GTx-027

Clinical data
- Other names: GTx027
- Routes of administration: Oral
- Drug class: Selective androgen receptor modulator

Identifiers
- IUPAC name (2S)-N-(3-chloro-4-cyanophenyl)-3-(4-cyanophenoxy)-2-hydroxy-2-methylpropanamide;
- CAS Number: 928122-40-1;
- PubChem CID: 23653581;
- ChemSpider: 129985026;

Chemical and physical data
- Formula: C_{18}H_{14}ClN_{3}O_{3}
- Molar mass: 355.78 g·mol^{−1}
- 3D model (JSmol): Interactive image;
- SMILES C[C@](COC1=CC=C(C=C1)C#N)(C(=O)NC2=CC(=C(C=C2)C#N)Cl)O;
- InChI InChI=1S/C18H14ClN3O3/c1-18(24,11-25-15-6-2-12(9-20)3-7-15)17(23)22-14-5-4-13(10-21)16(19)8-14/h2-8,24H,11H2,1H3,(H,22,23)/t18-/m0/s1; Key:IEGVUEFEHAFTNS-SFHVURJKSA-N;

= GTx-027 =

Abandoned cancer drug

GTx-027 is a selective androgen receptor modulator (SARM) which was under development for or of potential interest in the treatment of breast cancer and stress urinary incontinence (SUI) but was never marketed.
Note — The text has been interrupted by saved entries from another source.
(* ===== verification/PauseRequests.v ===== *)
(** * Pause requests

    The part of [src/server/zerg/services/session_pause_requests.py] that the
    live lane uses: the key of a provider's question, and the projection of it
    that clients show. *)

From S2P Require Import Prelude PyStr PyTime PyValue MachineEvidence PyText FactReducer RuntimeEvents.

Open Scope list_scope.
Open Scope Z_scope.

Definition PAUSE_KIND_STRUCTURED_QUESTION : string := "structured_question".
Definition PAUSE_KIND_PERMISSION_PROMPT : string := "permission_prompt".
Definition PAUSE_KIND_PLAN_APPROVAL : string := "plan_approval".
Definition PENDING_STATUS : string := "pending".
Definition TERMINAL_STATUSES : list string := ["resolved"; "rejected"; "failed"; "expired"]%string.

Definition QUESTION_PAYLOAD_KEYS : list string :=
  ["questions"; "question"; "prompt"; "input"; "schema"; "plan"; "steps"; "proposal"]%string.

Abbreviation json_object := (list (string * pyval)).

(** [a or b] and [key in d]. *)
Definition val_or (a b : pyval) : pyval := if truthy a then a else b.
Definition has_key (key : string) (d : json_object) : bool := bool_decide (key ∈ map fst d).

(** [d.get(k1) or d.get(k2) or ...]; the last one when all are falsy. *)
Fixpoint first_of (d : json_object) (key : string) (keys : list string) : pyval :=
  match keys with
  | [] => assoc key d
  | key' :: keys' => val_or (assoc key d) (first_of d key' keys')
  end.

(** [_clean_str]. *)
Definition clean_str (value : pyval) : option string :=
  match value with VNone => None | _ => or_none (strip (py_str value)) end.

(** [_bool]. *)
Definition bool_of (value : pyval) : bool :=
  match value with
  | VBool b => b
  | VStr s => str_in (lower (strip s)) ["1"; "true"; "yes"; "y"; "on"]%string
  | _ => truthy value
  end.

(** ** Keys *)

(** [make_pause_request_key]. *)
Definition make_pause_request_key (provider runtime_key : string) (provider_request_id fallback : option string) : string :=
  let provider_key := default "unknown" (or_none (strip provider)) in
  let runtime := default "unknown" (or_none (strip runtime_key)) in
  let suffix := default (default "unknown" (clean fallback)) (clean provider_request_id) in
  (provider_key +:+ ":" +:+ runtime +:+ ":" +:+ suffix)%string.

Definition event_provider (e : RuntimeEventIngest) : string := default "unknown"%string (or_none (strip (re_provider e))).

(** [pause_runtime_request_key]. *)
Definition pause_runtime_request_key (e : RuntimeEventIngest) : string :=
  match clean_str (assoc "request_key" (re_payload e)) with
  | Some key => key
  | None =>
      make_pause_request_key (event_provider e) (strip (re_runtime_key e))
        (clean_str (first_of (re_payload e) "provider_request_id" ["request_id"%string])) (clean (Some (re_dedupe_key e)))
  end.

(** ** Questions *)

Definition option_choice (label value : string) : pyval := VDict [("label", VStr label); ("value", VStr value)]%string.

(** [_request_payload]. *)
Definition request_payload (payload : json_object) : json_object :=
  match mapping (first_of payload "request_payload" ["request_payload_json"%string]) with
  | _ :: _ as explicit => explicit
  | [] =>
      if opt_is (clean_str (assoc "kind" payload)) PAUSE_KIND_PLAN_APPROVAL then
        let plan := first_of payload "plan" ["proposal"; "summary"; "message"]%string in
        let question := clean_str (val_or (first_of payload "question" ["prompt"%string]) plan) in
        [("questions", VList [VDict [("id", VStr "approval"); ("question", VStr (default "Approve this plan?"%string question));
                                     ("options", VList [option_choice "Approve" "approve"; option_choice "Reject" "reject"])]]);
         ("plan", plan); ("steps", assoc "steps" payload)]%string
      else map (λ key, (key, assoc key payload)) (List.filter (λ key, has_key key payload) QUESTION_PAYLOAD_KEYS)
  end.

(** One option of a question; [None] when it has no label. *)
Definition question_option (choice : pyval) : option pyval :=
  let '(label, description, value) :=
    match choice with
    | VDict o =>
        let label := clean_str (first_of o "label" ["value"; "text"]%string) in
        (label, clean_str (first_of o "description" ["detail"%string]), clean_str (val_or (assoc "value" o) (opt_str label)))
    | _ => (clean_str choice, None, clean_str choice)
    end in
  text ← label;
  Some (VDict [("label", VStr text); ("description", opt_str description); ("value", opt_str value)]%string).

Definition question_options (item : json_object) : list pyval :=
  match assoc "options" item with
  | VList options => omap question_option options
  | _ => match assoc "choices" item with VList options => omap question_option options | _ => [] end
  end.

Definition question_of (index : nat) (item : json_object) : pyval :=
  VDict [("id", VStr (default ("question_" +:+ pretty (Z.of_nat index + 1)) (clean_str (first_of item "id" ["name"; "key"]))));
         ("header", opt_str (clean_str (first_of item "header" ["title"])));
         ("question", VStr (default "Answer required" (clean_str (first_of item "question" ["prompt"; "label"]))));
         ("multi_select", VBool (bool_of (if has_key "multi_select" item then assoc "multi_select" item
                                          else assoc "multiSelect" item)));
         ("options", VList (question_options item))]%string.

(** [_normalize_questions]. *)
Fixpoint questions_from (index : nat) (items : list pyval) : list pyval :=
  match items with
  | [] => []
  | VDict item :: items' => question_of index item :: questions_from (S index) items'
  | _ :: items' => questions_from (S index) items'
  end.

Definition normalize_questions (payload : json_object) : list pyval :=
  let raw := assoc "questions" payload in
  let raw := if is_none raw && existsb (λ key, has_key key payload) ["question"; "prompt"; "options"]%string
             then VList [VDict payload] else raw in
  questions_from 0 (default [] (as_list raw)).

(** ** The projection *)

Section Projection.
Context (other_form : string → option datetime).

(** [_datetime_payload]. *)
Definition datetime_payload (value : pyval) : res (option Z) :=
  match as_str value with
  | Some s =>
      if negb (str_truthy (strip s)) then Ok None
      else match parse_iso other_form (replace_z s) with
           | Some d => let! w := utc_wall d in Ok (Some w)
           | None => Ok None
           end
  | None => Ok None
  end.

Definition iso_or_none (at_ : option Z) : pyval := opt_str ((λ w, isoformat (utc w)) <$> at_).

(** [build_pause_runtime_projection]. *)
Definition build_pause_runtime_projection (e : RuntimeEventIngest) : res json_object :=
  let payload := re_payload e in
  let request_key := pause_runtime_request_key e in
  let! occurred_at := utc_wall (re_occurred_at e) in
  let! expires_at := datetime_payload (assoc "expires_at" payload) in
  let tool_name := val_or (assoc "tool_name" payload) (opt_str (re_tool_name e)) in
  Ok [("id", VStr (uuid5 NAMESPACE_URL ("longhouse-pause:" +:+ request_key)));
      ("request_key", VStr request_key);
      ("session_id", VStr (default "None" (re_session_id e)));
      ("runtime_key", VStr (strip (re_runtime_key e)));
      ("kind", VStr (default PAUSE_KIND_STRUCTURED_QUESTION (clean_str (assoc "kind" payload))));
      ("status", VStr PENDING_STATUS);
      ("provider", VStr (event_provider e));
      ("can_respond", VBool (bool_of (assoc "can_respond" payload)));
      ("title", opt_str (clean_str (assoc "title" payload)));
      ("summary", opt_str (clean_str (assoc "summary" payload)));
      ("tool_name", opt_str (clean_str tool_name));
      ("questions", VList (normalize_questions (request_payload payload)));
      ("occurred_at", VStr (isoformat (utc occurred_at)));
      ("last_seen_at", VStr (isoformat (utc occurred_at)));
      ("resolved_at", VNone);
      ("expires_at", iso_or_none expires_at)]%string.
End Projection.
It is taken by mouth.
== Description ==
The drug is a nonsteroidal androgen receptor (AR) modulator with mixed agonistic (androgenic) and antagonistic (antiandrogenic) effects. It has been found to reduce the growth of androgen receptor-expressing MDA-MB-231 breast cancer cells in vitro. In addition, it has been found to increase pelvic floor muscle weight in ovariectomized female rodents. The drug has been found to increase body weight, lean body mass, and muscle strength in animals as well. In terms of chemical structure, GTx-027 is a nonsteroidal arylpropionamide SARM and is an analogue of enobosarm (ostarine; GTx-024).

GTx-027 was first described in the scientific literature by 2013. It is said to have either not passed preclinical research or to have reached phase 1 clinical trials prior to the discontinuation of its development. The drug was developed by GTx.